Colorectal cancer outcomes may improve by genetically altering an immune-regulatory protein in cancer cells, making the cells more vulnerable to chemotherapy, according to new Mayo Clinic research. The study, ‘BRAFV600E-induced, tumor intrinsic PD-L1 can regulate chemotherapy-induced apoptosis in human colon cancer cells and in tumor xenografts’, published this month in Oncogene, indicate that increasing the expression of the PD-L1 protein in colorectal cancer cells can improve the effectiveness of chemotherapy.
"These findings, if verified by subsequent research, suggest that the level of tumour cell PD-L1 may be important in drug sensitivity and suggest that enhancing PD-L1 expression may be a potential strategy to improve treatment outcomes in this malignancy," said Dr Frank Sinicrope, a Mayo Clinic medical oncologist, gastroenterologist and co-director of the Gastrointestinal Cancer Program at Mayo Clinic, and corresponding author of the study.
PD-L1 is an immune checkpoint protein that interacts with another protein, PD-1, to negatively affect cell functions and enable tumour cells to evade the body's immune system. Research has shown that interrupting the PD-L1/PD-1 interaction can enhance attacks on anti-tumour immunity.
However, the Mayo Clinic study describes another function of PD-L1: its effect on proteins that regulate tumor cell death. Deleting the PD-L1 gene suppressed two proteins that are associated with increased chemotherapy-induced cell death. In contrast, restoring PD-L1 expression reversed the suppression of these proteins.
"We sought to determine the relevance of our findings for PD-L1 in patients with colorectal cancer," added Sinicrope. "To do so, we utilised the Cancer Genome Atlas database of the National Cancer Institute to examine the association of PD-L1 expression with the survival of patients with colon cancer."
The study found that increased tumour cell PD-L1 expression was associated with better survival among patients expected to have received chemotherapy, which is the standard of care for patients with stage 3 and stage 4 cancers, explained Sinicrope.
"This suggests a broader role for PD-L1 as a possible predictive biomarker for how patients will respond to cancer treatment, though more research is needed to address this issue.”
The study also found that the BRAF oncogene, a gene that can transform a cell into a cancer cell, can regulate the expression of PD-L1. When the BRAF oncogene is mutated, it can increase PD-L1 expression in colorectal cancer cells, according to the study.

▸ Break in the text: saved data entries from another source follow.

(* ===== verification/CatTree.v ===== *)
(** * The catalog tree ([cattree.c]) and the reading of directories ([inode.c])

    The records of a directory are the records of the tree whose key has the id of
    the directory as its parent.  [tolower] of the kernel is a parameter. *)
From Stdlib Require Import ZArith Lia.
From stdpp Require Import base numbers list gmap.
From S2P Require Import Prelude Bits Bytes BtreeNode Bnode Btree ExtTree.

(** ** Keys *)

(** sizeof(struct vdfs2_cattree_key): the generic key, the type at 12, the parent at
    13, the length of the name at 21 and the name at 25. *)
Definition CATTREE_KEY_SIZE : Z := 280.
Definition VDFS2_MAX_BTREE_KEY_LEN : Z := CATTREE_KEY_SIZE + 1.
Definition VDFS2_CAT_MAX_NAME : Z := 255.

Definition cat_record_type (r : list Z) : Z := r !!! 12%nat.
Definition cat_parent_id (r : list Z) : Z := le64_at r 13.
Definition cat_name_length (r : list Z) : Z := le32_at r 21.
Definition unicode_str (r : list Z) : list Z := drop 25 r.

(** The loop over the names; [fold] is the identity or [tolower]. *)
Fixpoint name_diff (fold : Z -> Z) (i : nat) (ch1 ch2 : list Z) : Z :=
  match i with
  | O => 0
  | S i =>
      let diff := fold (ch1 !!! 0%nat) - fold (ch2 !!! 0%nat) in
      if negb (diff =? 0) then diff else name_diff fold i (tail ch1) (tail ch2)
  end.

Definition cattree_cmp (fold : Z -> Z) (key1 key2 : list Z) : Z :=
  if negb (cat_parent_id key1 =? cat_parent_id key2) then s32 (s64 (cat_parent_id key1) - s64 (cat_parent_id key2))
  else
    let diff := name_diff fold (Z.to_nat (s32 (Z.min (cat_name_length key1) (cat_name_length key2)))) (unicode_str key1) (unicode_str key2) in
    if negb (diff =? 0) then diff else s32 (cat_name_length key1 - cat_name_length key2).

Definition vdfs2_cattree_cmpfn : list Z -> list Z -> Z := cattree_cmp (fun ch => ch).
Definition vdfs2_cattree_cmpfn_ci (tolower : Z -> Z) : list Z -> list Z -> Z := cattree_cmp tolower.

(** The key that [vdfs2_cattree_find], [_remove] and [_get_first_child] allocate with
    [kzalloc] and fill; names have at most 255 bytes. *)
Definition cat_search_key (parent_id : Z) (name : list Z) : list Z :=
  replicate 13 0 ++ le64_bytes parent_id ++ le32_bytes (Z.of_nat (length name)) ++ name ++ replicate (255 - length name) 0.

(** ** Record types *)

Definition VDFS2_CATALOG_RECORD_DUMMY : Z := 0.
Definition VDFS2_CATALOG_FOLDER_RECORD : Z := 1.
Definition VDFS2_CATALOG_FILE_RECORD : Z := 2.
Definition VDFS2_CATALOG_HLINK_RECORD : Z := 3.
Definition VDFS2_CATALOG_PTREE_ROOT : Z := 128.
Definition VDFS2_CATALOG_PTREE_FOLDER : Z := 129.

(** The sizes of the values: [struct vdfs2_catalog_file_record], [..._folder_record],
    [..._hlink_record], [struct vdfs2_pack_insert_point_value]. *)
Definition FOLDER_RECORD_SIZE : Z := 78.
Definition FILE_RECORD_SIZE : Z := FOLDER_RECORD_SIZE + 193.
Definition HLINK_RECORD_SIZE : Z := 10.
Definition INSERT_POINT_SIZE : Z := 383.

Definition value_size (record_type : Z) : option Z :=
  if record_type =? VDFS2_CATALOG_FILE_RECORD then Some FILE_RECORD_SIZE
  else if (record_type =? VDFS2_CATALOG_FOLDER_RECORD) || (record_type =? VDFS2_CATALOG_RECORD_DUMMY) then Some FOLDER_RECORD_SIZE
  else if record_type =? VDFS2_CATALOG_HLINK_RECORD then Some HLINK_RECORD_SIZE
  else if record_type =? VDFS2_CATALOG_PTREE_ROOT then Some INSERT_POINT_SIZE
  else None.

Definition vdfs2_alloc_cattree_key (name_len record_type : Z) : bt (err_ptr (list Z)) :=
  let key_len := CATTREE_KEY_SIZE - 259 + 4 + (name_len + 1) in
  record_len ← lift (deref (value_size record_type));
  alloc_mem (
    let form_key := replicate (Z.to_nat (key_len + record_len)) 0 in
    let form_key := put_bytes form_key 4 (le32_bytes key_len) in
    let form_key := put_bytes form_key 8 (le32_bytes (key_len + record_len)) in
    ok (put_bytes form_key 12 [record_type])).

Definition vdfs2_fill_cattree_key (fill_key : list Z) (parent_id : Z) (name : list Z) : list Z :=
  let fill_key := put_bytes fill_key 21 (le32_bytes (Z.of_nat (length name))) in
  let fill_key := put_bytes fill_key 25 name in
  put_bytes fill_key 13 (le64_bytes parent_id).

(** An entry of a directory as the caller of [readdir] gets it: name, object id, type. *)
Abbreviation dirent := (list Z * Z * Z)%type.

Section cattree.
Context `{HS : !BitSearch}.
Context (node_size : Z) (mf : bool) (max_rec_len max_record_len : Z) (comp_fn : list Z -> list Z -> Z).

(** A record with its place: bnode, position and record. *)
Abbreviation place := (Z * Z * list Z)%type.

Abbreviation btree_find := (btree_find node_size mf VDFS2_MAX_BTREE_KEY_LEN comp_fn).
Abbreviation vdfs2_btree_find := (vdfs2_btree_find node_size mf VDFS2_MAX_BTREE_KEY_LEN comp_fn).
Abbreviation vdfs2_btree_insert := (vdfs2_btree_insert node_size mf VDFS2_MAX_BTREE_KEY_LEN comp_fn).
Abbreviation vdfs2_get_next_btree_record := (vdfs2_get_next_btree_record node_size mf).

(** The result and the bnode and position in [fd], which is empty at the call. *)
Definition vdfs2_cattree_find_old (parent_id : Z) (name : list Z) : bt (Z * option (Z * Z)) :=
  e ← ask;
  if negb (e =? 0) then mret (- ENOMEM, None)
  else
    let key := cat_search_key parent_id name in
    f ← btree_find key VDFS2_BTREE_LEAF_LVL;
    match f with
    | ERR_PTR e => mret (e, None)
    | PTR (bnode, pos) =>
        if pos =? -1 then (if mf then bug else mret (- EFAULT, Some (bnode, pos)))
        else
          r ← record_at node_size mf bnode pos;
          match r with
          | ERR_PTR e => mret (e, Some (bnode, pos))
          | PTR (_, found_key) => mret (if negb (comp_fn key found_key =? 0) then - ENOENT else 0, Some (bnode, pos))
          end
    end.

Definition vdfs2_cattree_find (parent_id : Z) (name : list Z) : bt (err_ptr place) :=
  alloc_mem (
    let key := cat_search_key parent_id name in
    '(bnode, pos, record) ←? vdfs2_btree_find key;
    if negb (comp_fn record key =? 0) then err (- ENOENT) else ok (bnode, pos, record)).

Definition vdfs2_cattree_place_record (parent_id : Z) (name : list Z) (record_type : Z) : bt (err_ptr place) :=
  insert_data ←? vdfs2_alloc_cattree_key (Z.of_nat (length name)) record_type;
  let insert_data := vdfs2_fill_cattree_key insert_data parent_id name in
  e ← vdfs2_btree_insert insert_data;
  if negb (e =? 0) then err e else vdfs2_cattree_find parent_id name.

Definition vdfs2_cattree_get_first_child (catalog_id : Z) : bt (err_ptr place) :=
  alloc_mem (
    '(bnode, pos, record) ←? vdfs2_btree_find (cat_search_key catalog_id []);
    if cat_parent_id record =? catalog_id then ok (bnode, pos, record)
    else vdfs2_get_next_btree_record bnode pos).

Definition vdfs2_cattree_get_next_record (record : place) : bt (err_ptr place) :=
  let '(bnode, pos, _) := record in vdfs2_get_next_btree_record bnode pos.

Definition vdfs2_cattree_remove (parent_id : Z) (name : list Z) : bt Z :=
  e ← ask;
  if negb (e =? 0) then mret (- ENOMEM)
  else vdfs2_btree_remove node_size mf VDFS2_MAX_BTREE_KEY_LEN max_rec_len max_record_len comp_fn (cat_search_key parent_id name).

(** ** Reading a directory *)

Definition DT_DIR : Z := 4.

(** The state of an open directory: [ctx->pos] and [filp->private_data]; and the entries
    given out in this call. *)
Record dir_context := DirContext { ctx_pos : Z; private_data : option (list Z); emitted : list dirent }.

(** [dir_emit]: whether the caller takes one more entry after those it has. *)
Context (takes : list dirent -> dirent -> bool).
Definition dir_emit (ctx : dir_context) (e : dirent) : bool * dir_context :=
  if takes (emitted ctx) e then (true, DirContext (ctx_pos ctx) (private_data ctx) (emitted ctx ++ [e])) else (false, ctx).
Definition advance (ctx : dir_context) : dir_context := DirContext (ctx_pos ctx + 1) (private_data ctx) (emitted ctx).
Definition set_private (ctx : dir_context) p : dir_context := DirContext (ctx_pos ctx) p (emitted ctx).

(** C strings: the bytes before the first zero. *)
Fixpoint c_string (l : list Z) : list Z :=
  match l with [] => [] | x :: l => if x =? 0 then [] else x :: c_string l end.
Definition strncpy (n : nat) (src : list Z) : list Z := let s := take n (c_string src) in s ++ replicate (n - length s) 0.
(** [strlen] of a buffer without a zero reads behind it. *)
Definition buffer_string (buf : list Z) : outcome (list Z) := if decide (0 ∈ buf) then Ret (c_string buf) else Bug.

(** [IFTODT] *)
Definition mode_type (mode : Z) : Z := Z.shiftr (Z.land mode 61440) 12.

Definition le16_at (d : list Z) (o : Z) : Z := (d !!! Z.to_nat o) + 256 * (d !!! Z.to_nat (o + 1)).

(** Object id and mode in the value of a record; [start_ino] is that of an installed
    image. *)
Definition record_object (start_ino : Z) (r : list Z) : Z * Z :=
  let val := VDFS2_KEY_LEN r in
  let record_type := cat_record_type r in
  if VDFS2_CATALOG_PTREE_FOLDER <=? record_type then (u64 (le64_at r (val + 16) + start_ino), le16_at r (val + 24))
  else if record_type =? VDFS2_CATALOG_PTREE_ROOT then (le64_at r (val + 16), le16_at r (val + 24))
  else if record_type =? VDFS2_CATALOG_HLINK_RECORD then (le64_at r val, le16_at r (val + 8))
  else (le64_at r (val + 24), le16_at r (val + 32)).

Definition dirent_of (start_ino : Z) (r : list Z) : dirent :=
  let '(obj_id, object_mode) := record_object start_ino r in
  (take (Z.to_nat (cat_name_length r)) (unicode_str r), obj_id, mode_type object_mode).

Fixpoint readdir_loop (fuel : nat) (start_ino catalog_id : Z) (record : place) (ctx : dir_context) : bt (Z * dir_context) :=
  match fuel with
  | O => bug
  | S fuel =>
      let '(_, _, r) := record in
      if negb (cat_parent_id r =? catalog_id) then mret (0, ctx)
      else
        match dir_emit ctx (dirent_of start_ino r) with
        | (false, ctx) =>
            e ← (match private_data ctx with None => ask | Some _ => mret 0 end);
            if negb (e =? 0) then mret (- ENOMEM, ctx)
            else mret (0, set_private ctx (Some (strncpy (Z.to_nat VDFS2_CAT_MAX_NAME) (unicode_str r))))
        | (true, ctx) =>
            let ctx := advance ctx in
            n ← vdfs2_cattree_get_next_record record;
            match n with
            | ERR_PTR e => if e =? - ENOENT then mret (0, set_private ctx None) else mret (e, ctx)
            | PTR (bnode, pos, r) =>
                if negb (cat_parent_id r =? catalog_id) then mret (0, set_private ctx None)
                else readdir_loop fuel start_ino catalog_id (bnode, pos, r) ctx
            end
        end
  end.

Definition EISDIR : Z := 21.

(** From the search on; [fuel] bounds the number of records that are read. *)
Definition readdir_records (fuel : nat) (start_ino catalog_id : Z) (ctx : dir_context) : bt (Z * dir_context) :=
  record ← (match private_data ctx with
            | None => vdfs2_cattree_get_first_child catalog_id
            | Some buf => name ← lift (buffer_string buf); vdfs2_cattree_find catalog_id name
            end);
  match record with
  | ERR_PTR e => mret (if e =? - EISDIR then 0 else e, ctx)
  | PTR record => readdir_loop fuel start_ino catalog_id record ctx
  end.

(** [i_ino] and [parent_ino] are the numbers of the directory and its parent. *)
Definition vdfs2_readdir (fuel : nat) (start_ino catalog_id i_ino parent_ino : Z) (ctx : dir_context) : bt (Z * dir_context) :=
  let dotdot ctx :=
    match dir_emit ctx ([46; 46], parent_ino, DT_DIR) with
    | (false, ctx) => mret (0, ctx)
    | (true, ctx) => readdir_records fuel start_ino catalog_id (advance ctx)
    end in
  if ctx_pos ctx =? 0 then
    match dir_emit ctx ([46], i_ino, DT_DIR) with
    | (false, ctx) => mret (0, ctx)
    | (true, ctx) => dotdot (advance ctx)
    end
  else if ctx_pos ctx =? 1 then dotdot ctx
  else
    match private_data ctx with
    | None => mret (0, ctx)
    | Some _ => readdir_records fuel start_ino catalog_id ctx
    end.
End cattree.
(* ===== verification/Readdir.v ===== *)
(** * Reading a directory: every entry once, in however many calls ([vdfs2_readdir]) *)
From Stdlib Require Import ZArith Lia.
From stdpp Require Import base numbers list sets gmap sorting.
From S2P Require Import Prelude Bits BitsFacts Bytes BtreeNode BtreeNodeFacts BtreeNodeOps Bnode BnodeIds Btree BtreeKeys BtreeSpec BtreeFind BtreeLookup.
From S2P Require Import BtreeInsert BtreePlace BtreeTree TreeMap ExtTree ExtTreeFacts CatTree CatTreeFacts CatTreeTheorems.

(** ** Strings *)

Lemma c_string_prefix s tl : 0 ∉ s -> c_string (s ++ 0 :: tl) = s.
Proof. induction s as [|x s IH]; intros Hs; [done|]. cbn. apply not_elem_of_cons in Hs as [Hx Hs]. rewrite (proj2 (Z.eqb_neq x 0)) by done. by rewrite IH. Qed.

(** The name of a record, kept in the buffer, comes back from it. *)
Lemma saved_name r : name_stored r -> buffer_string (strncpy (Z.to_nat VDFS2_CAT_MAX_NAME) (unicode_str r)) = Ret (cat_name r).
Proof.
  intros (_ & H0 & Hl & tl & Hu). unfold strncpy. rewrite Hu, c_string_prefix by done. change (Z.to_nat VDFS2_CAT_MAX_NAME) with 255%nat.
  rewrite take_ge by lia. destruct (255 - length (cat_name r))%nat as [|k] eqn:Hk; [lia|]. cbn [replicate]. unfold buffer_string.
  rewrite decide_True by (rewrite elem_of_app, elem_of_cons; auto). by rewrite c_string_prefix.
Qed.

Section readdir.
Context (takes : list dirent -> dirent -> bool) (start_ino : Z).
Context (Htakes : forall e, takes [] e = true).

Abbreviation d := (dirent_of start_ino).

(** ** One call on the rest of the entries *)

Fixpoint emit_all (rs : list (list Z)) (ctx : dir_context) : dir_context :=
  match rs with
  | [] => set_private ctx None
  | r :: rs =>
      match dir_emit takes ctx (d r) with
      | (false, ctx) => set_private ctx (Some (strncpy (Z.to_nat VDFS2_CAT_MAX_NAME) (unicode_str r)))
      | (true, ctx) => emit_all rs (advance ctx)
      end
  end.

(** The note where the rest begins. *)
Definition note (rs : list (list Z)) : option (list Z) := match rs with [] => None | r :: _ => Some (strncpy (Z.to_nat VDFS2_CAT_MAX_NAME) (unicode_str r)) end.

(** It gives out a first part, at least one when there was nothing before, and notes where
    the rest begins. *)
Lemma emit_all_spec rs : forall ctx, exists R1 R2, rs = R1 ++ R2 /\
  emit_all rs ctx = DirContext (ctx_pos ctx + Z.of_nat (length R1)) (note R2) (emitted ctx ++ map d R1) /\
  (emitted ctx = [] -> rs <> [] -> R1 <> []).
Proof using Htakes.
  induction rs as [|r rs IH]; intros ctx.
  - exists [], []. cbn. rewrite app_nil_r, Z.add_0_r. split_and!; [done|by destruct ctx|done].
  - cbn [emit_all]. unfold dir_emit. destruct (takes (emitted ctx) (d r)) eqn:Ht.
    + set (c := advance _). destruct (IH c) as (R1 & R2 & -> & He & _). exists (r :: R1), R2. rewrite He. cbn. rewrite <-app_assoc.
      split_and!; [done|f_equal; lia|done].
    + exists [], (r :: rs). cbn. rewrite app_nil_r, Z.add_0_r. split_and!; [done|done|]. intros H0. by rewrite H0, Htakes in Ht.
Qed.

Context (fold : Z -> Z) `{HS : !BitSearch} `{HBL : !BitSearchLaws}.
Context (N : Z) (mf : bool) (HN : 128 <= N < 65536).
Abbreviation tree_ok := (tree_ok N (cattree_cmp fold) cat_valid_key).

"Current therapies targeting PD-L1 are mainly focused on blocking or disrupting its function in tumour cells," added Dr Haidong Dong, a Mayo Clinic tumour immunologist and co-author of the study. "This work suggests that enhancement of PD-L1 expression in tumour cells may promote the efficacy of chemotherapy, at least in colon cancer. It is an idea-changing discovery that, if validated in clinical trials, would bring more benefit to patients with colon cancer that is resistant to current chemotherapy."